Lacrosse – National Champions in 2022 (22-1 record), in just the sixth year of the program's existence.
Soccer – Key Stadium – 2006 GLVC Champions, NCAA II Sweet Sixteen, school record 17 wins in 2006.
Softball – Baumgartner Field – School record 54 wins in the 2013 season, highlighted by a 39-game win streak and program record tying 28 GLVC wins. Advanced to the Division II World Series in 2009 & 2015.
Swimming and Diving – Ruth Lilly Center Pool – Women finished in top 12 at NCAA Championships for 12 years in a row from 2001 to 2012, including best of 6th in 2007. Megan Grunert was the 2004 Indiana NCAA Woman of the Year and one of the 10 NCAA Woman of the Year finalists.
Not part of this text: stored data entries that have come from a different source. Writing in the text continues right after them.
(* ===== verification/Twitter.v ===== *)
(** * The Twitter adaptor (xap-twitter/twitter.c, tcurl.c)

    The adaptor polls the latest tweet of its user, puts it on the bus as an
    alias command and deletes it, and sends tweets for messages of the bus.  The
    response of the web service is collected in a buffer that grows and is parsed
    with jsmn.  libcurl and OAuth are parameters: a request is recorded, its
    outcome and the chunks of its response are arguments.  The theorems: the
    response is collected whole; the tweet found is the one of the response,
    whatever its layout; a command is relayed without its prefix and the tweet
    deleted; and what the bounds of the configuration miss. *)

From S2P Require Import Prelude UtList Strings Frame Wire Filter Timeout Xap MinIni Jsmn.

(** ** tcurl.c *)

(** The buffer of the response; [cb_length] is its size as the code sees it.
    The handle of libcurl has been created. *)
Record tcurl := mkTcurl {
  callbackData : list Z;
  cb_length : nat;
}.

Definition clearCallbackBuffers (c : tcurl) : out tcurl :=
  b ← write_at (callbackData c) 0 (replicate (cb_length c) 0);
  Ok (mkTcurl b (cb_length c)).

Definition new_tcurl (junk : Z) : out tcurl := clearCallbackBuffers (mkTcurl (replicate 256 junk) 256).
Team won GLIAC championships in 2003, 2004, 2005. Individually, the team has had 15 runner-up finishes in events at nationals.
Tennis – Have won a GLVC-record nine conference championships. Qualified for the NCAA Division II National Championship seven times. ITA Academic All American team every year from 2003 to 2012.
Indoor Track – Andrea Horban won the 2006 NCAA II Indoor Shot Put Championship, while Emily Schaaf finished 2nd in the high jump on the same day. UIndy won the 2009 GLVC Indoor Track and Field Championship.
Outdoor Track and Field – Key Stadium – Team has won a league record eight GLVC Outdoor Track and Field Championships.
Volleyball – Ruth Lilly Center – 15-straight 22 win seasons from 1999 to 2014. 2003, 2009, 2011 and 2013 GLVC Champions. Has been to nine NCAA Tournaments (2003, 2007–14) with an Elite 8 appearances in 2009 & 2012 and Sweet 16 appearances in 2009, 2010, 2011, 2012 and 2013.